I verified how many users did we unsubscribe today:
>>> len([s for s in subs if s.unsubscribed_date is not None])
9885which also did not present any useful insights.
At the current moment the only thing that might have been affected is event producing kafka library.
def _register_subscription_event(self) -> None:
kafka_producer = Producer(SubscriptionEvent)
event = SubscriberEventsFactory.make_subscribe_event(self.subscriber)
kafka_producer.send(event, async_mode=False)Perhaps async_mode=False is not working as expected. I can try to switch it to True with further kafka_producer.poll() call.

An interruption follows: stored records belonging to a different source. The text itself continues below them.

Lemma seeded_chosen LoadLocation fuel ss m w (db1 db2 : database shift_tables) bs res :
  LoadLocation "UTC" = Some UTC →
  NoDup ((λ s, (ShiftMachineID s, Name s)) <$> ss) →
  Forall (λ s, Forall is_int64 (Weekdays s)) ss →
  Seed ss {| tables := empty_tables; failures := bs |} = (Ok (), db1) →
  ForMachineWindow_of LoadLocation fuel m w db1 = (Ok res, db2) →
  let chosen := if bool_decide (given_for ss m = []) then given_for ss "*" else given_for ss m in
  res = if bool_decide (chosen = []) then Some (0, false)
        else (λ total, (total, true)) <$> total_planned LoadLocation fuel w chosen 0.
Proof.
  intros HUTC Hnd Hws Hseed Hfm chosen.
  destruct (Seed_tables ss {| tables := empty_tables; failures := bs |} _ _ wf_empty Hws Hseed) as (_ & d & -> & Hconf).
  apply ForMachineWindow_Ok in Hfm as [_ Hres].
  assert (∀ m, configured (tables db1) m = stored <$> given_for ss m) as Hgiven.
  { intros m'. rewrite Hconf. simpl. by rewrite replace_all_distinct by set_solver. }
  assert (∀ l, bool_decide (stored <$> l = []) = bool_decide (l = [])) as Hnil
    by (intros l; apply bool_decide_ext; by destruct l).
  rewrite !Hgiven, Hnil in Hres. unfold chosen.
  destruct (bool_decide (given_for ss m = [])); rewrite Hnil, stored_total in Hres; done.
Qed.

(** C28: From the configuration to the planned time: after a successful [Seed]
    of shifts with one name each per machine, [ForMachineWindow] returns the
    sum of the planned production times of the shifts that were given for the
    machine, or of those for [*] when there are none, and says that none was
    found when there are neither.  Only [*] stands for all machines: shifts
    given for the empty machine ID serve that ID alone, although [Shift] says
    that they apply to all machines as well ([empty_machine_ignored]). *)
Theorem seeded_planned LoadLocation fuel ss m w (db1 db2 : database shift_tables) bs res :
  LoadLocation "UTC" = Some UTC →
  NoDup ((λ s, (ShiftMachineID s, Name s)) <$> ss) →
  Forall (λ s, Forall is_int64 (Weekdays s)) ss →
  Seed ss {| tables := empty_tables; failures := bs |} = (Ok (), db1) →
  ForMachineWindow_of LoadLocation fuel m w db1 = (Ok res, db2) →
  let given m := List.filter (λ s, bool_decide (ShiftMachineID s = m)) ss in
  let chosen := if bool_decide (given m = []) then given "*" else given m in
  res = if bool_decide (chosen = []) then Some (0, false)
        else (λ total, (total, true)) <$> total_planned LoadLocation fuel w chosen 0.
Proof. apply seeded_chosen. Qed.

Definition sample_zone (name : string) : option Location :=
  if decide (name = "UTC") then Some UTC else sample_zones name.

Lemma seeded_planned_witness :
  (ForMachineWindow_of sample_zone 20 "CNC-07" sample_week seeded).1 =
    Ok (Some (35 * 3600 * Second, true)) ∧
  let given m := List.filter (λ s, bool_decide (ShiftMachineID s = m))
    [night_shift "-03"; no_breaks ""] in
  let chosen := if bool_decide (given "CNC-07" = []) then given "*" else given "CNC-07" in
  Some (35 * 3600 * Second, true) =
    if bool_decide (chosen = []) then Some (0, false)
    else (λ total, (total, true)) <$> total_planned sample_zone 20 sample_week chosen 0.
Proof.
  split; [by vm_compute|].
  apply (seeded_planned sample_zone 20 [night_shift "-03"; no_breaks ""] "CNC-07" sample_week
    seeded (ForMachineWindow_of sample_zone 20 "CNC-07" sample_week seeded).2 []).
  - done.
  - apply NoDup_cons. split; [set_solver|apply NoDup_singleton].
  - repeat apply Forall_cons_2; repeat apply Forall_nil_2;
      unfold is_int64; try (split; vm_compute; discriminate).
  - vm_compute. reflexivity.
  - vm_compute. reflexivity.
Defined.

Lemma given_for_other ss m id : Forall (λ s, ShiftMachineID s = id) ss → m ≠ id → given_for ss m = [].
Proof.
  intros Hss Hm. induction Hss as [|s ss Hs _ IH]; [done|]. unfold given_for. simpl.
  rewrite bool_decide_false by congruence. exact IH.
Qed.

(** Shifts given for the empty machine ID are used for no other machine: when
    there are no others, [ForMachineWindow] finds no shift for it. *)
Theorem empty_machine_ignored LoadLocation fuel ss m w (db1 db2 : database shift_tables) bs res :
  LoadLocation "UTC" = Some UTC →
  NoDup ((λ s, (ShiftMachineID s, Name s)) <$> ss) →
  Forall (λ s, Forall is_int64 (Weekdays s)) ss →
  Seed ss {| tables := empty_tables; failures := bs |} = (Ok (), db1) →
  ForMachineWindow_of LoadLocation fuel m w db1 = (Ok res, db2) →
  Forall (λ s, ShiftMachineID s = "") ss → m ≠ "" → res = Some (0, false).
Proof.
  intros HUTC Hnd Hws Hseed Hfm Hss Hm.
  rewrite (seeded_chosen _ _ _ _ _ _ _ _ _ HUTC Hnd Hws Hseed Hfm).
  by rewrite (given_for_other ss m ""), (given_for_other ss "*" "").
Qed.

Definition for_machine (id : string) (s : Shift) : Shift := {|
  ID := ID s; Name := Name s; ShiftMachineID := id; StartMin := StartMin s; EndMin := EndMin s;
  Weekdays := Weekdays s; Breaks := Breaks s; TZ := TZ s
|}.

(** The same shift, given for [*], is found. *)
Lemma empty_machine_ignored_witness :
  let run id := ForMachineWindow_of sample_zone 20 "CNC-07" sample_week
    (Seed [for_machine id (no_breaks "")] {| tables := empty_tables; failures := [] |}).2 in
  (∀ res, (run "").1 = Ok res → res = Some (0, false)) ∧
  (run "").1 = Ok (Some (0, false)) ∧ (run "*").1 = Ok (Some (7 * 8 * 3600 * Second, true)).
Proof.
  intros run. split; [|split; by vm_compute]. intros res Hres.
  apply (empty_machine_ignored sample_zone 20 [no_breaks ""] "CNC-07" sample_week
    (Seed [no_breaks ""] {| tables := empty_tables; failures := [] |}).2 (run "").2 [] res).
  - done.
  - apply NoDup_singleton.
  - apply Forall_singleton, Forall_nil_2.
  - vm_compute. reflexivity.
  - rewrite <-Hres. apply surjective_pairing.
  - by apply Forall_singleton.
  - done.
Defined.
(** ** Properties *)

(** C38: For intervals that do not overlap, the two downtimes of a window are
    the numbers of its nanoseconds the machine spent in a planned stop and in
    an unplanned one, wherever the intervals begin and end and whether the
    last one is open; together they do not exceed the window; and the count is
    that of the intervals with a part in the window.  Nothing overflows. *)
Theorem Aggregate_measures w ivs planned :
  short_window w → all_apart ivs → Z.of_nat (length ivs) ≤ int64_max →
  aggregated w ivs planned (Aggregate w ivs planned).
Proof. apply Aggregate_aggregated. Qed.

Definition sample_interval (s : MachineState) (a : Z) (b : option Z) : StateInterval := {|
  IntervalMachineID := "CNC-01"; State := s; StartedAt := at_unix a;
  EndedAt := at_unix <$> b; Reason := ""
|}.

(** Running before the window and for its first hour, then stopped for half an
    hour, and in setup since. *)
Definition sample_intervals : list StateInterval :=
  [sample_interval Running (-60) (Some 3600); sample_interval Stopped 3600 (Some 5400);
   sample_interval Setup 5400 None].

(** 1970-01-01 00:00 to 02:00. *)
Definition two_hours : Window := {| From := at_unix 0; To := at_unix 7200 |}.

Lemma sample_apart : all_apart sample_intervals.
Proof.
  apply chronological_apart. simpl. unfold ends_by. simpl.
  split_and!; try done; eexists; (split; [reflexivity|]); simpl; unfold Second; lia.
Qed.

I also restarted the service to eliminate any possible issues with Kafka library cache. Tomorrow results will show if it helped.
Possible causes
- Kafka library cache issue
- subscriber events are not being produced in a full amount
- schema registry does not accept some of the events (
subscribers_agefield?)
Solution
None of the above helped. It turned out it was a clickhouse issue that caused the problem. After clickhouse restart the statistics started to return to normal. Should wait for another day to confirm that it is not an issue anymore.